Rancho Cucamongo was a 13,045-acre (20.383 sq mi; 52.79 km2) Mexican land grant in present-day San Bernardino County, California, given in 1839 to the dedicated soldier, smuggler and politician Tiburcio Tapia by Mexican governor Juan Bautista Alvarado.[1] The grant formed parts of present-day California cities Rancho Cucamonga and Upland. It extended easterly from San Antonio Creek to what is now Hermosa Avenue, and from today's Eighth Street to the mountains.[2][3] The Mission San Gabriel established the Rancho Cucamonga as a site for grazing their cattle.

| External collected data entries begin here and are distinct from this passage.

(** * Stock reconciliation engine of the pharmacy retail application

    A shallow embedding of the document-mutation handlers of [App.tsx]
    ([handleGenerateBill], [handleUpdateBill], [handleDeleteBill],
    [handleAddPurchase], [handleUpdatePurchase], [handleDeletePurchase]) and
    of the cart arithmetic of [Billing.tsx], together with the properties the
    specification states about them.

    Conventions.
    - Quantities and stocks are JavaScript numbers holding integers
      ([parseInt] of the form field); they are modelled as [Z].
    - Prices and GST percentages are JavaScript numbers; they are modelled as
      canonical rationals [Qc], i.e. the arithmetic is taken exact.
    - The numeric part of a bill number is a JavaScript number of any size:
      it is modelled as the double it is ([Number], [toNumber]), so that
      integers from 2^53 on are rounded as the code rounds them.
    - The forms always submit the [composition] of a product or purchase
      line, as a possibly empty string.
    - A Firestore collection is a finite map from document id to document;
      the [id] field the snapshot listener adds to every record is the key.
    - A Firestore [WriteBatch] is a list of writes applied in order and
      committed all-or-nothing; an [update] of a missing document rejects the
      whole batch.
    - The React state [products] a handler reads is the product collection of
      the store at the time of the call.
    - The handlers are modelled for a signed-in user who answers the
      confirmation dialogs with yes. *)

From Stdlib Require Import ZArith NArith QArith Qcanon Ascii String.
From stdpp Require Import base numbers strings list gmap fin_maps.

Open Scope Z_scope.

(** ** Data model ([types.ts]) *)

Module Batch.
Record t := mk {
  id : string;
  batchNumber : string;
  expiryDate : string;
  stock : Z;
  mrp : Qc;
  purchasePrice : Qc;
}.

(** [{ ...b, stock: z }] *)
Definition withStock (b : t) (z : Z) : t :=
  mk (id b) (batchNumber b) (expiryDate b) z (mrp b) (purchasePrice b).
End Batch.

Global Instance Batch_eq_dec : EqDecision Batch.t.
Proof. solve_decision. Defined.

Module Product.
Record t := mk {
  name : string;
  company : string;
  hsnCode : string;
  gst : Qc;
  composition : option string;
  batches : list Batch.t;
}.

(** [{ batches: bs }] merged into the document by [update]. *)
Definition withBatches (p : t) (bs : list Batch.t) : t :=
  mk (name p) (company p) (hsnCode p) (gst p) (composition p) bs.
End Product.

Module CartItem.
Record t := mk {
  productId : string;
  productName : string;
  composition : option string;
  batchId : string;
  batchNumber : string;
  expiryDate : string;
  hsnCode : string;
  quantity : Z;
  mrp : Qc;
  gst : Qc;
  total : Qc;
}.
End CartItem.

Module Bill.
(** [Omit<Bill, 'id'>]: the document as stored. *)
Record t := mk {
  billNumber : string;
  date : string;
  customerName : string;
  items : list CartItem.t;
  subTotal : Qc;
  totalGst : Qc;
  grandTotal : Qc;
}.
End Bill.

Module BillData.
(** [Omit<Bill, 'id' | 'billNumber'>]: what the billing form submits. *)
Record t := mk {
  date : string;
  customerName : string;
  items : list CartItem.t;
  subTotal : Qc;
  totalGst : Qc;
  grandTotal : Qc;
}.
End BillData.

Module Line.
(** [PurchaseLineItem]; the optional [productId] and [batchId] are
    [None] when the property is absent. *)
Record t := mk {
  isNewProduct : bool;
  productName : string;
  company : string;
  hsnCode : string;
  gst : Qc;
  composition : option string;
  productId : option string;
  batchId : option string;
  batchNumber : string;
  expiryDate : string;
  quantity : Z;
  mrp : Qc;
  purchasePrice : Qc;
}.

(** [finalItem.productId = pid; finalItem.batchId = bid;
    finalItem.isNewProduct = false] *)
Definition resolvedNew (l : t) (pid bid : string) : t :=
  mk false (productName l) (company l) (hsnCode l) (gst l) (composition l)
     (Some pid) (Some bid) (batchNumber l) (expiryDate l) (quantity l)
     (mrp l) (purchasePrice l).

(** [finalItem.batchId = bid] *)
Definition withBatchId (l : t) (bid : string) : t :=
  mk (isNewProduct l) (productName l) (company l) (hsnCode l) (gst l)
     (composition l) (productId l) (Some bid) (batchNumber l)
     (expiryDate l) (quantity l) (mrp l) (purchasePrice l).
End Line.

Module Purchase.
(** [Omit<Purchase, 'id'>]: the document as stored. *)
Record t := mk {
  invoiceNumber : string;
  invoiceDate : string;
  supplier : string;
  items : list Line.t;
  totalAmount : Qc;
}.

Definition withItems (p : t) (ls : list Line.t) : t :=
  mk (invoiceNumber p) (invoiceDate p) (supplier p) ls (totalAmount p).

Definition withTotalItems (p : t) (tot : Qc) (ls : list Line.t) : t :=
  mk (invoiceNumber p) (invoiceDate p) (supplier p) ls tot.
End Purchase.

(** JavaScript truthiness of an optional string: defined and not empty. *)
Definition truthy (o : option string) : option string :=
  match o with
  | Some s => if decide (s = EmptyString) then None else Some s
  | None => None
  end.

(** ** The entity store and Firestore write batches *)

Record Store := mkStore {
  products : gmap string Product.t;
  bills : gmap string Bill.t;
  purchases : gmap string Purchase.t;
  companies : gmap string string;
}.

Definition withProducts (s : Store) (ps : gmap string Product.t) : Store :=
  mkStore ps (bills s) (purchases s) (companies s).
Definition withBills (s : Store) (bs : gmap string Bill.t) : Store :=
  mkStore (products s) bs (purchases s) (companies s).
Definition withPurchases (s : Store) (ps : gmap string Purchase.t) : Store :=
  mkStore (products s) (bills s) ps (companies s).
Definition withCompanies (s : Store) (cs : gmap string string) : Store :=
  mkStore (products s) (bills s) (purchases s) cs.

Inductive Write :=
| SetProduct (pid : string) (p : Product.t)
| UpdateBatches (pid : string) (bs : list Batch.t)
| UnionBatch (pid : string) (b : Batch.t)
| SetBill (bid : string) (b : Bill.t)
| UpdateBill (bid : string) (b : Bill.t)
| DeleteBill (bid : string)
| SetPurchase (qid : string) (p : Purchase.t)
| UpdatePurchase (qid : string) (p : Purchase.t)
| DeletePurchase (qid : string)
| SetCompany (cid : string) (name : string).

(** [arrayUnion(b)]: append [b] unless an equal element is present. *)
Definition arrayUnion (bs : list Batch.t) (b : Batch.t) : list Batch.t :=
  if decide (b ∈ bs) then bs else bs ++ [b].

Definition applyWrite (s : Store) (w : Write) : option Store :=
  match w with
  | SetProduct pid p => Some (withProducts s (<[pid := p]> (products s)))
  | UpdateBatches pid bs =>
      match products s !! pid with
      | Some p =>
          Some (withProducts s (<[pid := Product.withBatches p bs]> (products s)))
      | None => None
      end
  | UnionBatch pid b =>
      match products s !! pid with
      | Some p =>
          Some (withProducts s
                  (<[pid := Product.withBatches p (arrayUnion (Product.batches p) b)]>
                     (products s)))
      | None => None
      end
  | SetBill bid b => Some (withBills s (<[bid := b]> (bills s)))
  | UpdateBill bid b =>
      match bills s !! bid with
      | Some _ => Some (withBills s (<[bid := b]> (bills s)))
      | None => None
      end
  | DeleteBill bid => Some (withBills s (delete bid (bills s)))
  | SetPurchase qid p => Some (withPurchases s (<[qid := p]> (purchases s)))
  | UpdatePurchase qid p =>
      match purchases s !! qid with
      | Some _ => Some (withPurchases s (<[qid := p]> (purchases s)))
      | None => None
      end
  | DeletePurchase qid => Some (withPurchases s (delete qid (purchases s)))
  | SetCompany cid name => Some (withCompanies s (<[cid := name]> (companies s)))
  end.

(** [fbBatch.commit()]: the writes in the order they were queued; [None]
    when the store rejects the batch, in which case nothing is written. *)
Fixpoint commit (ws : list Write) (s : Store) : option Store :=
  match ws with
  | [] => Some s
  | w :: ws' =>
      match applyWrite s w with
      | Some s' => commit ws' s'
      | None => None
      end
  end.

(** ** JavaScript [Map] with string keys

    Iteration follows insertion order, and [set] on a present key keeps the
    key's position. *)

Section JsMap.
Context {V : Type}.

Fixpoint jsGet (m : list (string * V)) (k : string) : option V :=
  match m with
  | [] => None
  | (k', v) :: r => if decide (k' = k) then Some v else jsGet r k
  end.

Fixpoint jsSet (m : list (string * V)) (k : string) (v : V)
    : list (string * V) :=
  match m with
  | [] => [(k, v)]
  | (k', x) :: r =>
      if decide (k' = k) then (k', v) :: r else (k', x) :: jsSet r k v
  end.
End JsMap.

(** ** Bill numbering ([handleGenerateBill], first half) *)

Definition isDigit (c : ascii) : bool :=
  let n := N_of_ascii c in ((48 <=? n) && (n <=? 57))%N.

Definition digitVal (c : ascii) : N := (N_of_ascii c - 48)%N.

(** [s.replace(/\D/g, '')] *)
Fixpoint stripNonDigits (s : string) : string :=
  match s with
  | EmptyString => EmptyString
  | String c r =>
      if isDigit c then String c (stripNonDigits r) else stripNonDigits r
  end.

(** Value of the leading run of decimal digits of [s] on top of [acc]. *)
Fixpoint parseDigits (s : string) (acc : N) : N :=
  match s with
  | EmptyString => acc
  | String c r =>
      if isDigit c then parseDigits r (acc * 10 + digitVal c)%N else acc
  end.

(** The integer a non-empty string of decimal digits writes; [None] for a
    string that does not start with a digit. *)
Definition digitsValue (s : string) : option N :=
  match s with
  | EmptyString => None
  | String c _ => if isDigit c then Some (parseDigits s 0%N) else None
  end.

(** A JavaScript number that holds a non-negative integer, given by that
    integer, or [Infinity]. *)
Inductive Number :=
| Finite (n : N)
| Infinity.

(** The double nearest to the integer [n], ties to the even significand:
    the 53 leading bits of [n] are kept and the rest is rounded; an
    integer that rounds to 2^1024 or more becomes [Infinity]. *)
Definition toNumber (n : N) : Number :=
  let bits := N.size n in
  if (bits <=? 53)%N then Finite n
  else
    let shift := (bits - 53)%N in
    let q := N.shiftr n shift in
    let r := (n - N.shiftl q shift)%N in
    let half := N.shiftl 1 (shift - 1) in
    let q' := if (half <? r)%N || ((r =? half)%N && N.odd q)
              then (q + 1)%N else q in
    let v := N.shiftl q' shift in
    if (1024 <? N.size v)%N then Infinity else Finite v.

(** [parseInt(s, 10)] on a string without leading blanks or sign (the
    argument is always the output of [stripNonDigits]): the double nearest
    to the integer the digits write; [None] is [NaN]. *)
Definition parseInt (s : string) : option Number :=
  toNumber <$> digitsValue s.

(** [a < b] *)
Definition numberLt (a b : Number) : bool :=
  match a, b with
  | Finite x, Finite y => (x <? y)%N
  | Finite _, Infinity => true
  | Infinity, _ => false
  end.

(** [a + 1]: the exact sum, rounded. *)
Definition plusOne (a : Number) : Number :=
  match a with
  | Finite n => toNumber (n + 1)
  | Infinity => Infinity
  end.

Definition digitChar (d : N) : ascii := ascii_of_N (48 + d)%N.

Fixpoint toStringAux (fuel : nat) (n : N) (acc : string) : string :=
  match fuel with
  | O => acc
  | S fuel' =>
      let acc' := String (digitChar (n mod 10)%N) acc in
      if (n / 10 =? 0)%N then acc' else toStringAux fuel' (n / 10)%N acc'
  end.

(** The decimal digits of a non-negative integer: [n.toString()] for an
    integer every digit of which the number holds. *)
Definition toString (n : N) : string :=
  toStringAux (S (N.to_nat (N.log2 n))) n EmptyString.

(** [m] is read as the double [v]. *)
Definition readsBack (v m : N) : bool :=
  match toNumber m with
  | Finite w => (w =? v)%N
  | Infinity => false
  end.

(** The multiple of [10 ^ e] that is read as the double [v], the nearer of
    the two next to [v] when both are, the one with the even quotient when
    they are equally near. *)
Definition shortestAt (v e : N) : option N :=
  let p := (10 ^ e)%N in
  let lo := (v / p * p)%N in
  let hi := (lo + p)%N in
  match readsBack v lo, readsBack v hi with
  | true, true =>
      if (v - lo <? hi - v)%N then Some lo
      else if (hi - v <? v - lo)%N then Some hi
      else if N.even (v / p) then Some lo else Some hi
  | true, false => Some lo
  | false, true => Some hi
  | false, false => None
  end.

Fixpoint shortestFrom (v : N) (e : nat) : N :=
  match shortestAt v (N.of_nat e) with
  | Some m => m
  | None =>
      match e with
      | O => v
      | S e' => shortestFrom v e'
      end
  end.

(** The integer with the fewest significant digits that is read as the
    double [v]; a double has at most 309 digits. *)
Definition shortest (v : N) : N := shortestFrom v 309.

In 1839, the rancho was granted by the Mexican governor of California to Tiburcio Tapia, a wealthy Los Angeles merchant. Tapia transferred his cattle to Cucamonga and built a fort-like adobe house on Red Hill. The Rancho was inherited by Tapia's daughter, Maria Merced Tapia de Prudhomme, and her husband Leon Victor Prudhomme. With the cession of California to the United States following the Mexican–American War, the 1848 Treaty of Guadalupe Hidalgo provided that the land grants would be honored. As required by the Land Act of 1851, a claim for Rancho Cucamonga was filed with the Public Land Commission in 1852,[4][5] and the grant was patented to Leon V. Prudhomme in 1872.[6]